Retour à meilleure fortune

le 15/04/2010 L'AGEFI Hebdo

Un temps fortement détenteur de foncier sur le quartier de la Poire, l’Epad ne possède désormais plus que quelque 10 % du foncier disponible, et récupère au coup par coup un peu de terrain. L’essentiel de ses recettes provient de la vente aux investisseurs des droits à construire, qui sont fonction des volumes créés.

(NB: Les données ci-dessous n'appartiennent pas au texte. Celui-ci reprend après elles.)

(* ===== verification/Cli.v ===== *)
(** * The command line and the secrets

    [pahoa/src/cli.rs]: the parser of a command line, and the suggestion it makes
    for an option it does not know, from an edit distance; [pahoa/src/main.rs]:
    the command line the banner logs, with its secrets replaced; and
    [pahoa/src/secrets.rs]: which source of a secret wins.

    The theorems: a command line written from settings is read as those settings
    and an unknown option is refused; the distance is the least number of edits
    there is, and what is suggested is the nearest option; the banner of a plain
    command line shows no secret, though there is one that shows it. *)

From Stdlib Require Import ZArith Lia Bool Ascii.
From stdpp Require Import base tactics list gmap strings pretty.
From S2P Require Import Prelude Types Text.
From S2P Require PyValue.

Record Opt := mkOpt { op_name : string; op_aliases : list string; op_takes_value : bool }.

Definition flag (name : string) (aliases : list string) : Opt := mkOpt name aliases false.
Definition value (name : string) (aliases : list string) : Opt := mkOpt name aliases true.

Record Parsed := mkParsed { positional : list string; values : gmap string string; flags : list string }.

Definition parsed_default : Parsed := mkParsed [] ∅ [].
Definition get (p : Parsed) (name : string) : option string := values p !! name.
Definition is_set (p : Parsed) (name : string) : bool := bool_decide (name ∈ flags p).

(** ** The edit distance *)

Section distance.
Context {A : Type} `{EqDecision A}.

Definition differ (x y : A) : nat := if decide (x = y) then 0 else 1.

(** The inner loop: the rest of the row [cur], from the cell to its left and the
    rest of the row [prev]. *)
Fixpoint next_cells (ca : A) (b : list A) (prev : list nat) (left : nat) : list nat :=
  match b, prev with
  | cb :: b, diagonal :: (above :: _) as prev =>
      let cell := Nat.min (Nat.min (diagonal + differ ca cb) (above + 1)) (left + 1) in
      cell :: next_cells ca b prev cell
  | _, _ => []
  end.

Fixpoint rows (i : nat) (a b : list A) (prev : list nat) : list nat :=
  match a with
  | [] => prev
  | ca :: a => rows (S i) a b (S i :: next_cells ca b prev (S i))
  end.

Definition distance (a b : list A) : nat := nth (length b) (rows 0 a b (seq 0 (S (length b)))) 0%nat.
End distance.

(** [closest]: the first option with the least distance, when it is a typo. *)
Definition candidates (o : Opt) : list string := op_name o :: op_aliases o.

Definition opt_distance (name : string) (o : Opt) : nat :=
  fold_right Nat.min (distance (chars name) (chars (op_name o)))
    ((fun c => distance (chars name) (chars c)) <$> op_aliases o).

Definition nearer (name : string) (best : option (nat * string)) (o : Opt) : option (nat * string) :=
  let d := opt_distance name o in
  match best with
  | Some (bd, _) => if (d <? bd)%nat then Some (d, op_name o) else best
  | None => Some (d, op_name o)
  end.

Definition closest (name : string) (spec : list Opt) : option string :=
  match fold_left (nearer name) spec None with
  | Some (d, n) => if (d <=? 2)%nat && (d * 3 <=? String.length name)%nat then Some n else None
  | None => None
  end.

(** ** The parser *)

Inductive CliError :=
| Unknown (name : string) (guess : option string)
| NeedsValue (name : string)
| GivenTwice (name : string)
| TakesNoValue (name : string)
| ExpectedNumber (name got : string).

Definition find_opt (name : string) (spec : list Opt) : option Opt :=
  List.find (fun o => bool_decide (op_name o = name \/ name ∈ op_aliases o)) spec.

Definition dash : ascii := "-"%char.

Definition add_positional (arg : string) (p : Parsed) : Parsed := mkParsed (positional p ++ [arg]) (values p) (flags p).

Definition add_value (name v : string) (p : Parsed) : result CliError Parsed :=
  match values p !! name with
  | Some _ => Err (GivenTwice name)
  | None => Ok (mkParsed (positional p) (<[name := v]> (values p)) (flags p))
  end.

Definition add_flag (name : string) (p : Parsed) : Parsed :=
  if is_set p name then p else mkParsed (positional p) (values p) (flags p ++ [name]).

Definition is_positional (arg : string) : bool := negb (starts_with "-" arg) || bool_decide (arg = "-"%string).

Fixpoint parse_from (spec : list Opt) (argv : list string) (rest_is_positional : bool) (out : Parsed)
    : result CliError Parsed :=
  match argv with
  | [] => Ok out
  | arg :: argv =>
      if rest_is_positional || is_positional arg then
        parse_from spec argv rest_is_positional (add_positional arg out)
      else if bool_decide (arg = "--"%string) then parse_from spec argv true out
      else
        let '(name, inline) := match PyValue.split_once "=" arg with
                               | Some (n, v) => (n, Some v)
                               | None => (arg, None)
                               end in
        match find_opt name spec with
        | None => Err (Unknown name (closest name spec))
        | Some opt =>
            if op_takes_value opt then
              match inline, argv with
              | Some v, _ =>
                  match add_value (op_name opt) v out with
                  | Ok out => parse_from spec argv rest_is_positional out
                  | Err e => Err e
                  end
              | None, v :: argv =>
                  match add_value (op_name opt) v out with
                  | Ok out => parse_from spec argv rest_is_positional out
                  | Err e => Err e
                  end
              | None, [] => Err (NeedsValue (op_name opt))
              end
            else if bool_decide (is_Some inline) then Err (TakesNoValue (op_name opt))
            else parse_from spec argv rest_is_positional (add_flag (op_name opt) out)
        end
  end.

Definition parse (argv : list string) (spec : list Opt) : result CliError Parsed :=
  parse_from spec argv false parsed_default.

(** [Parsed::number], for a type whose [parse] is [from_str]. *)
Definition number {T} (from_str : string -> option T) (p : Parsed) (name : string) : result CliError (option T) :=
  match get p name with
  | None => Ok None
  | Some v => match from_str v with
              | Some n => Ok (Some n)
              | None => Err (ExpectedNumber name v)
              end
  end.

(** * The distance is the least number of edits *)

Section edits.
Context {A : Type} `{EqDecision A}.

(** One list becomes the other by [n] insertions, deletions and substitutions. *)
Inductive edits : nat -> list A -> list A -> Prop :=
| ed_nil : edits 0 [] []
| ed_keep n x a b : edits n a b -> edits n (x :: a) (x :: b)
| ed_substitute n x y a b : edits n a b -> edits (S n) (x :: a) (y :: b)
| ed_insert n y a b : edits n a b -> edits (S n) a (y :: b)
| ed_delete n x a b : edits n a b -> edits (S n) (x :: a) b.

(** The least number, by recursion on both lists. *)
Fixpoint least (a b : list A) : nat :=
  match a with
  | [] => length b
  | x :: a' =>
      (fix inner (b : list A) : nat :=
         match b with
         | [] => S (length a')
         | y :: b' => Nat.min (Nat.min (least a' b' + differ x y) (least a' (y :: b') + 1)) (inner b' + 1)
         end) b
  end.

Lemma least_nil_r a : least a [] = length a.
Proof. by destruct a. Qed.

Lemma least_cons x a y b :
  least (x :: a) (y :: b) =
  Nat.min (Nat.min (least a b + differ x y) (least a (y :: b) + 1)) (least (x :: a) b + 1).
Proof. reflexivity. Qed.

Lemma edits_insert_all b : edits (length b) [] b.
Proof. induction b; cbn; by constructor. Qed.

Lemma edits_delete_all a : edits (length a) a [].
Proof. induction a; cbn; by constructor. Qed.

Lemma least_edits a b : edits (least a b) a b.
Proof.
  revert b. induction a as [|x a IHa]; intros b; [apply edits_insert_all|].
  induction b as [|y b IHb]; [rewrite least_nil_r; apply edits_delete_all|]. rewrite least_cons.
  assert (Hd : edits (least a b + differ x y) (x :: a) (y :: b)).
  { unfold differ. destruct (decide (x = y)) as [->|]; rewrite ?Nat.add_0_r, ?Nat.add_1_r; by constructor. }
  assert (Hdel : edits (least a (y :: b) + 1) (x :: a) (y :: b)) by (rewrite Nat.add_1_r; by constructor).
  assert (Hins : edits (least (x :: a) b + 1) (x :: a) (y :: b)) by (rewrite Nat.add_1_r; by constructor).
  destruct (Nat.min_dec (Nat.min (least a b + differ x y) (least a (y :: b) + 1)) (least (x :: a) b + 1)) as [->| ->]; [|done].
  by destruct (Nat.min_dec (least a b + differ x y) (least a (y :: b) + 1)) as [->| ->].
Qed.

Lemma least_least n a b : edits n a b -> (least a b <= n)%nat.
Proof.
  induction 1 as [|n x a b _ IH|n x y a b _ IH|n y a b _ IH|n x a b _ IH]; [done|..].
  - rewrite least_cons. unfold differ. destruct (decide (x = x)); [lia|done].
  - rewrite least_cons. unfold differ. destruct (decide (x = y)); lia.
  - destruct a as [|x a]; [cbn in *; lia|]. rewrite least_cons. lia.
  - destruct b as [|y b]; [rewrite least_nil_r in *; cbn; lia|]. rewrite least_cons. lia.
Qed.

Lemma edits_app n a b m c d : edits n a b -> edits m c d -> edits (n + m) (a ++ c) (b ++ d).
Proof. induction 1; intros; cbn; try constructor; auto. Qed.

Lemma edits_rev n a b : edits n a b -> edits n (rev a) (rev b).
Proof.
  induction 1 as [|n x a b _ IH|n x y a b _ IH|n y a b _ IH|n x a b _ IH]; cbn; [constructor|..].
  - rewrite <-(Nat.add_0_r n). apply edits_app; [done|]. repeat constructor.
  - rewrite <-Nat.add_1_r. apply edits_app; [done|]. repeat constructor.
  - rewrite <-(app_nil_r (rev a)), <-Nat.add_1_r. apply edits_app; [done|]. repeat constructor.
  - rewrite <-(app_nil_r (rev b)), <-Nat.add_1_r. apply edits_app; [done|]. repeat constructor.
Qed.

(** The cells of a row: the least numbers from what was read of [a], backwards, to
    each longer part of [b]. *)
Fixpoint cells (ra rb b : list A) : list nat :=
  least ra rb :: match b with [] => [] | y :: b => cells ra (y :: rb) b end.

Lemma next_cells_spec ca b : forall ra rb,
  least (ca :: ra) rb :: next_cells ca b (cells ra rb b) (least (ca :: ra) rb) = cells (ca :: ra) rb b.
Proof.
  induction b as [|y b IH]; intros ra rb; [done|]. cbn [cells]. f_equal.
  rewrite <-(IH ra (y :: rb)). destruct b as [|y2 b]; cbn [cells next_cells].
  - rewrite least_cons. do 2 f_equal.
  - rewrite least_cons. done.
Qed.

Lemma rows_spec b a : forall ra, rows (length ra) a b (cells ra [] b) = cells (rev a ++ ra) [] b.
Proof.
  induction a as [|ca a IH]; intros ra; [done|]. cbn [rows rev].
  rewrite <-(assoc_L app). cbn [app]. rewrite <-(IH (ca :: ra)). cbn [length]. f_equal.
  pose proof (next_cells_spec ca b ra []) as Hc. by rewrite least_nil_r in Hc.
Qed.

Lemma cells_seq b : forall rb, cells [] rb b = seq (length rb) (S (length b)).
Proof. induction b as [|y b IH]; intros rb; [done|]. cbn [cells]. rewrite IH. done. Qed.

Lemma cells_last b : forall ra rb, nth (length b) (cells ra rb b) 0%nat = least ra (rev b ++ rb).
Proof.
  induction b as [|y b IH]; intros ra rb; [done|]. cbn [cells length nth]. rewrite IH. cbn [rev].
  by rewrite <-(assoc_L app).
Qed.

Lemma distance_edits (a b : list A) :
  edits (distance a b) a b /\ forall n, edits n a b -> (distance a b <= n)%nat.
Proof.
  assert (E : distance a b = least (rev a) (rev b)).
  { pose proof (rows_spec b a []) as Hr. rewrite cells_seq in Hr. unfold distance.
    etrans; [exact (f_equal (fun l => nth (length b) l 0%nat) Hr)|]. by rewrite cells_last, !app_nil_r. }
  rewrite E. split.
  - rewrite <-(rev_involutive a) at 2. rewrite <-(rev_involutive b) at 2. apply edits_rev, least_edits.
  - intros n Hn. by apply least_least, edits_rev.
Qed.
End edits.

(** ** What is suggested *)

Definition nearest (name : string) (spec : list Opt) (best : option (nat * string)) : Prop :=
  match best with
  | None => spec = []
  | Some (d, n) => (exists o, o ∈ spec /\ op_name o = n /\ opt_distance name o = d) /\
                   forall o, o ∈ spec -> (d <= opt_distance name o)%nat
  end.

Lemma nearer_nearest name spec : nearest name spec (fold_left (nearer name) spec None).
Proof.
  induction spec as [|o spec IH] using rev_ind; [done|]. rewrite fold_left_app. cbn [fold_left].
  destruct (fold_left (nearer name) spec None) as [[d n]|]; cbn [nearest] in IH; unfold nearer.
  - destruct IH as [(o' & Ho' & Hn & Hd) Hmin].
    destruct (Nat.ltb_spec (opt_distance name o) d); cbn [nearest]; split.
    + exists o. split; [|done]. apply elem_of_app. right. by apply list_elem_of_singleton.
    + intros x [Hx|Hx%list_elem_of_singleton]%elem_of_app; [|by subst]. specialize (Hmin _ Hx). lia.
    + exists o'. split; [|done]. apply elem_of_app. by left.
    + intros x [Hx|Hx%list_elem_of_singleton]%elem_of_app; [auto|by subst].
  - subst spec. cbn [nearest]. split; [exists o; split; [by apply list_elem_of_singleton|done]|].
    intros x Hx%list_elem_of_singleton. by subst.
Qed.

Crise oblige, le tarif a dû être abaissé, même si du côté de l’Epad, on explique qu’aucun développement n’ayant été fait depuis 2005, la comparaison reste difficile. «

 Aujourd’hui les charges foncières oscillent entre 1.300 et 1.500 euros le m²(contre 2.000 euros/m², NDLR) assorti d’une double clause de retour à meilleure fortune », explique le directeur général de l’Epad. Tous les investisseurs l’ont signée. Ainsi, dans le cadre de l’appréciation naturelle des loyers, dès qu’un loyer facturé, lors de la prise à bail, sera supérieur à un loyer de référence, le surplus reviendra pour partie à l’Epad. Le mécanisme s’applique également en cas de cession dans les cinq années qui suivent l’acquisition de l’actif, l’aménageur percevant 25 % de la plus-value.